ABOUT THIS EXERCISE —
Set down the records that follow exactly, every line of them.

SUPPLIED INFORMATION —
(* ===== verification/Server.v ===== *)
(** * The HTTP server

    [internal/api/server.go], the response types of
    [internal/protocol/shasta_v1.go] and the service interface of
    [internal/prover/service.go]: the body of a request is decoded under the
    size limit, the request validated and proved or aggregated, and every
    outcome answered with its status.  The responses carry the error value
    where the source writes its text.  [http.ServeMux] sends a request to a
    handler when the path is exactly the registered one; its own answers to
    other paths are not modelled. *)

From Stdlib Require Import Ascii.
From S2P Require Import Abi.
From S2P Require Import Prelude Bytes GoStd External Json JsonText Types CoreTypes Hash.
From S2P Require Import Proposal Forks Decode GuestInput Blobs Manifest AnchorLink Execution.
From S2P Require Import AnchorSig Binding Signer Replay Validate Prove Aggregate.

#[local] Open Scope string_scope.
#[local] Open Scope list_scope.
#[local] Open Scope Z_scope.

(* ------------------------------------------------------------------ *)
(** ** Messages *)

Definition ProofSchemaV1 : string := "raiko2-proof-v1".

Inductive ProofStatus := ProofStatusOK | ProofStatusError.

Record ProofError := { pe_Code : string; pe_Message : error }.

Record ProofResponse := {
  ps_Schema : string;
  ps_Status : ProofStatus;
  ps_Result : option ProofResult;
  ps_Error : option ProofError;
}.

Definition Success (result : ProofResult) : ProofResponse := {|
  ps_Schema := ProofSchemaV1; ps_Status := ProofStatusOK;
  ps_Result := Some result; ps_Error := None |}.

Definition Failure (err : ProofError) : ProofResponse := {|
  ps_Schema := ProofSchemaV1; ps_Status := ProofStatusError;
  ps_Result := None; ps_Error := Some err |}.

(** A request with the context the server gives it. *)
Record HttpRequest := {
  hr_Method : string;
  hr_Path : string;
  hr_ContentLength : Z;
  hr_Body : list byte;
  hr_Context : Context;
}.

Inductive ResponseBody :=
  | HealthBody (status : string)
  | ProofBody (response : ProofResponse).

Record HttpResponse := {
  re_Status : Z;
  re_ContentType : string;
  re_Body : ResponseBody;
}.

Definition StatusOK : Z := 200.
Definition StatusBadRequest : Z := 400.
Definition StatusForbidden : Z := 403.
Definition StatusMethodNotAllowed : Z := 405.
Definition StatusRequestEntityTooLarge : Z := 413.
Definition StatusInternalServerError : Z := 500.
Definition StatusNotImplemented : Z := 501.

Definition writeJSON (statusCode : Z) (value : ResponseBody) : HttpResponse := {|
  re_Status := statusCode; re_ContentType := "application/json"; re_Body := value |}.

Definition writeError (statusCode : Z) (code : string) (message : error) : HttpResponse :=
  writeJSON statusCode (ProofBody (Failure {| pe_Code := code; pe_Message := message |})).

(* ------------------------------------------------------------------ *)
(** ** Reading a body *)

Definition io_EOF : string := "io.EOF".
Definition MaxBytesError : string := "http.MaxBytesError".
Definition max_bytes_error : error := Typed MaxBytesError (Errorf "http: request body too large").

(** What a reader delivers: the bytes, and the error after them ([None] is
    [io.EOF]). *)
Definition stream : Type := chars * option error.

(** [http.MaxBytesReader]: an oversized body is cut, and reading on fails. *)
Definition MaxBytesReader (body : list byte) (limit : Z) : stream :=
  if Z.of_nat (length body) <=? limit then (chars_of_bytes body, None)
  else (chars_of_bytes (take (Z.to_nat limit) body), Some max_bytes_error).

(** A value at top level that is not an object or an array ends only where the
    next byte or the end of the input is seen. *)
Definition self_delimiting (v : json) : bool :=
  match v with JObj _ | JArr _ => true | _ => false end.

EXERCISE RESPONSE —
(* ===== verification/Server.v ===== *)
(** * The HTTP server

    [internal/api/server.go], the response types of
    [internal/protocol/shasta_v1.go] and the service interface of
    [internal/prover/service.go]: the body of a request is decoded under the
    size limit, the request validated and proved or aggregated, and every
    outcome answered with its status.  The responses carry the error value
    where the source writes its text.  [http.ServeMux] sends a request to a
    handler when the path is exactly the registered one; its own answers to
    other paths are not modelled. *)

From Stdlib Require Import Ascii.
From S2P Require Import Abi.
From S2P Require Import Prelude Bytes GoStd External Json JsonText Types CoreTypes Hash.
From S2P Require Import Proposal Forks Decode GuestInput Blobs Manifest AnchorLink Execution.
From S2P Require Import AnchorSig Binding Signer Replay Validate Prove Aggregate.

#[local] Open Scope string_scope.
#[local] Open Scope list_scope.
#[local] Open Scope Z_scope.

(* ------------------------------------------------------------------ *)
(** ** Messages *)

Definition ProofSchemaV1 : string := "raiko2-proof-v1".

Inductive ProofStatus := ProofStatusOK | ProofStatusError.

Record ProofError := { pe_Code : string; pe_Message : error }.

Record ProofResponse := {
  ps_Schema : string;
  ps_Status : ProofStatus;
  ps_Result : option ProofResult;
  ps_Error : option ProofError;
}.

Definition Success (result : ProofResult) : ProofResponse := {|
  ps_Schema := ProofSchemaV1; ps_Status := ProofStatusOK;
  ps_Result := Some result; ps_Error := None |}.

Definition Failure (err : ProofError) : ProofResponse := {|
  ps_Schema := ProofSchemaV1; ps_Status := ProofStatusError;
  ps_Result := None; ps_Error := Some err |}.

(** A request with the context the server gives it. *)
Record HttpRequest := {
  hr_Method : string;
  hr_Path : string;
  hr_ContentLength : Z;
  hr_Body : list byte;
  hr_Context : Context;
}.

Inductive ResponseBody :=
  | HealthBody (status : string)
  | ProofBody (response : ProofResponse).

Record HttpResponse := {
  re_Status : Z;
  re_ContentType : string;
  re_Body : ResponseBody;
}.

Definition StatusOK : Z := 200.
Definition StatusBadRequest : Z := 400.
Definition StatusForbidden : Z := 403.
Definition StatusMethodNotAllowed : Z := 405.
Definition StatusRequestEntityTooLarge : Z := 413.
Definition StatusInternalServerError : Z := 500.
Definition StatusNotImplemented : Z := 501.

Definition writeJSON (statusCode : Z) (value : ResponseBody) : HttpResponse := {|
  re_Status := statusCode; re_ContentType := "application/json"; re_Body := value |}.

Definition writeError (statusCode : Z) (code : string) (message : error) : HttpResponse :=
  writeJSON statusCode (ProofBody (Failure {| pe_Code := code; pe_Message := message |})).

(* ------------------------------------------------------------------ *)
(** ** Reading a body *)

Definition io_EOF : string := "io.EOF".
Definition MaxBytesError : string := "http.MaxBytesError".
Definition max_bytes_error : error := Typed MaxBytesError (Errorf "http: request body too large").

(** What a reader delivers: the bytes, and the error after them ([None] is
    [io.EOF]). *)
Definition stream : Type := chars * option error.

(** [http.MaxBytesReader]: an oversized body is cut, and reading on fails. *)
Definition MaxBytesReader (body : list byte) (limit : Z) : stream :=
  if Z.of_nat (length body) <=? limit then (chars_of_bytes body, None)
  else (chars_of_bytes (take (Z.to_nat limit) body), Some max_bytes_error).

(** A value at top level that is not an object or an array ends only where the
    next byte or the end of the input is seen. *)
Definition self_delimiting (v : json) : bool :=
  match v with JObj _ | JArr _ => true | _ => false end.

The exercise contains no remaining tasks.